Во всяком случае, сам Стэд всегда писал умнее своих духов, но теперь он пресерьезно верует, что с помощью этих духов он достигнет наибольшего триумфа в журналистике и по части новостей превзойдет все другие газеты. Он утверждает даже, что путем передачи мыслей и с помощью своих специальных репортеров четвертого измерения может во всякую минуту узнать, что совершается в том или ином уголке мира. Все агентства Рейтера, Дальзиеля, Гаваса могут, значит, закрыть свои лавочки. Телеграфным линиям угрожает банкротство. Специальные корреспонденты не нужны. Стэд уверен, что вскоре он будет иметь возможность печатать такую газету, которая из часа в час будет приносить все последние известия со всех стран света, включая и торговые сведения, и при этом не заплатит ни гроша телеграфу. Остается неизвестным только одно, будут ли достоверны эти «телеграммы духов»?
Пока Стэд соберется завести такую удивительную газету, настоящие затеи fin de siècle не заставляют себя ждать. Вот одна из таких затей – газета-телефон. Это нововведение народилось в Будапеште. Инициатива его принадлежит Теодору Бусказу, главному инженеру и директору компании телефонов в этом городе.
Общая идея затеи крайне проста и заключается в том, чтобы централизовать наибыстрейшим способом известия со всего мира и немедленно по телефону передавать их жителям венгерской столицы.
Вот каким образом Бусказ привел в исполнение свой план. В № 6 Magyarutea он поместил редакционное бюро, непосредственно соединенное телефоном с биржей, палатой депутатов, метеорологическим институтом, центральным справочным агентством и пр. В этом бюро у аппаратов дежурят стенографы, которые немедленно записывают получаемые ими свежие новости. Записи их передаются во второе бюро, где полученные известия редактируются по-венгерски и по-немецки, так как добрая часть столичного населения не владеет еще национальным языком.
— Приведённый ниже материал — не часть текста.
(** The result of a run with its status passed through C's [!]. *)
Definition negated (o : outcome Z) : outcome Z :=
  match o with
  | Returns status st => Returns (lnot status) st
  | Dies st => Dies st
  | Faults => Faults
  end.

(** From [st0] to [st'] the descriptor table is the same, and so are the
    files if descriptors 1 and 2 of [st0] are on the terminal. *)
Definition io_kept (st0 st' : shell) : Prop :=
  fdtab st' = fdtab st0 /\
  (fdtab st0 !! 1 = Some Term -> fdtab st0 !! 2 = Some Term ->
   sys_files st' = sys_files st0).

(** The store as [set_var] keeps it: one entry per name, and every exported
    entry in the environment with its value. *)
Definition store_ok (st : shell) : Prop :=
  NoDup (var_name <$> vars st) /\ env_synced st.

(** ** Further vocabulary *)

(** What identifies a job to the user: all of [job_t] but the state. *)
Definition job_ident (j : job_t) : Z * Z * string :=
  (job_id j, job_pgid j, job_command j).

(** The job [find_job] points at. *)
Definition lookup_job (pgid : Z) (js : list job_t) : option job_t :=
  find_job pgid js ≫= fun i => js !! i.

(** The name an argument of [export] refers to. *)
Definition export_name (arg : string) : string :=
  match split_eq arg with
  | Some (name, _) => name
  | None => arg
  end.

(** The name of the environment entry [getenv] compares [name] with: the
    text of [name] before its first [=]. *)
Definition entry_name (name : string) : string :=
  match split_eq name with
  | Some (key, _) => key
  | None => name
  end.

(** A store operation that [set_var] and [builtin_export] carry through to
    the environment: an export of a name [setenv] accepts, or a bare
    assignment to a variable that is not marked exported. *)
Definition var_op_ok (op : var_op) (st : shell) : Prop :=
  match op with
  | Assign name _ =>
      forall v, v ∈ vars st -> var_name v = name -> var_exported v = false
  | Export arg => export_name arg <> ""
  end.

Fixpoint var_run_ok (ops : list var_op) (st : shell) : Prop :=
  match ops with
  | [] => True
  | op :: ops' => var_op_ok op st /\ var_run_ok ops' (var_step op st)
  end.

(** The token [NAME=VALUE]. *)
Definition assignment_token (nv : string * string) : string :=
  nv.1 +:+ "=" +:+ nv.2.

(** A [PATH] value made of the given directories. *)
Fixpoint join_colon (dirs : list string) : string :=
  match dirs with
  | [] => ""
  | [d] => d
  | d :: dirs' => d +:+ ":" +:+ join_colon dirs'
  end.




(** A word that [parse_pipeline] takes as an argument and passes on as it
    is: no operator, not [!] or [&], no [=], nothing to expand, no pattern
    byte, short enough for the expansion buffer. *)
Definition simple_arg (w : string) : bool :=
  plain w
  && negb (str_contains "=" w) && negb (str_contains "*" w)
  && negb (str_contains "?" w)
  && negb (bool_decide (w ∈ ["|"; "<"; ">"; ">>"; "!"; "&"]))
  && (String.length w <=? MAX_LINE - 1)%nat.

Definition is_redirect_op (w : string) : bool :=
  bool_decide (w ∈ ["<"; ">"; ">>"]).

(** The tokens of [! words &], with the marks that are present. *)
Definition command_tokens (negate : bool) (words : list string)
    (background : bool) : list string :=
  (if negate then ["!"] else []) ++ words ++ (if background then ["&"] else []).

(** The values a process status can take. *)
Definition status_in_range (status : Z) : Prop := 0 <= status <= 255.

(** The file name [find_in_path] builds for a directory:
    [snprintf(buf, sizeof(buf), "%s/%s", dir, cmd)]. *)
Definition path_candidate (dir cmd : string) : string :=
  str_take (MAX_LINE - 1) (dir +:+ "/" +:+ cmd).

(** A system in which [/bin/ls] is the only executable file. *)
Definition ls_kernel : kernel :=
  mk_kernel (fun _ => None) (fun i => 1 + Z.of_nat i) ""
    (fun _ => 0) (fun _ => None) (fun f => bool_decide (f = "/bin/ls"))
    (fun pat => Some [pat]) (fun _ => None) (fun _ _ => None) (fun _ => None).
Войдем в передаточное зало. Помещение узкое и стены обиты войлоком, чтобы, по возможности, изолировать аппараты от шума с улицы. За столом, над которым привешен записывающий микрофон, занимают места двое служащих. Один из них читает вслух перед аппаратом только-что сообщенный ему листок, затем второй повторяет те же известия по-немецки.
Для прочтения этого листка требуется около четверти часа; для обоих чтений, на венгерском и на немецком языках, чередующихся одно после другого, – час, по истечении которого доставляется новый листок. Справочное бюро открывается в девять часов утра и закрывается в девять часов вечера. Абонемент стоит всего 1½ флорина, т. е. около 1 р. 20 к. в месяц.
Абонент получает небольшой весьма несложный аппарат-приемник, помощью которого во всякое время дня он может быть au courant текущих событий всего мира.
Один журналист имел случай пользоваться в Будапеште этим новым аппаратом и свидетельствует, что передача им известий вполне ясная. Он узнал самые свежие новости того часа, в который находился у аппарата, а именно: поверхность воды в Дунае в то время только-что достигла 5,45 метра, граф Апоньи только-что произнес замечательную речь в палате депутатов; солнечные часы показывали ровно 10 час. 25 мин.; президент французского сената де-Роне объявил, что подает в отставку, по болезни.